═════ Dataset extract
(** A request started in time. *)
Lemma run_request_cases id request timeout (c : Connection) h reply err f w g w2 env : isu64 id ->
  sh_HandleRequest h request = (reply, err) -> sized (sbytes reply) -> sized (default [] err) ->
  let c1 := f (request_started request c) in
  let c2 := g (add_call (CallRequest request) c1) in
  c_handler c1 = Some h -> usable (c_link c2) ->
  exists l, play (run_request false (id, request, timeout)) (CS c ((f, w) :: (g, w2) :: env))
    = (Ok tt, CS (set_link l c2) env) /\
    (stream (l_wr l) = sent c2 ++ encode (answer_out id reply (default [] err)) \/ ~ healthy (l_wr (c_link c2))).
Proof.
  intros Hid Er Hsr Hse c1 c2 Hh Hu. unfold run_request.
  rewrite (play_do _ _ _ tt (request_started request c)) by done. rewrite play_go. fold c1.
  rewrite (play_do _ _ c1 (Some h) c1) by (by simpl; rewrite Hh).
  rewrite (play_do _ _ _ tt (add_call (CallRequest request) c1)) by done. rewrite play_go. fold c2.
  rewrite Er, play_bind, play_catch.
  destruct (send_cases _ _ c2 env (sendReply_sends id reply (default [] err) Hid Hsr Hse) Hu)
    as [(l & E & _ & Hs)|(e & l & E & _ & Hh')]; rewrite E; exists l; (split; [done|]).
  - by left.
  - by right.
Qed.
══════════
Locate the lines above that hold the word "exists". Show every one of them.

  exists l, play (run_request false (id, request, timeout)) (CS c ((f, w) :: (g, w2) :: env))
    as [(l & E & _ & Hs)|(e & l & E & _ & Hh')]; rewrite E; exists l; (split; [done|]).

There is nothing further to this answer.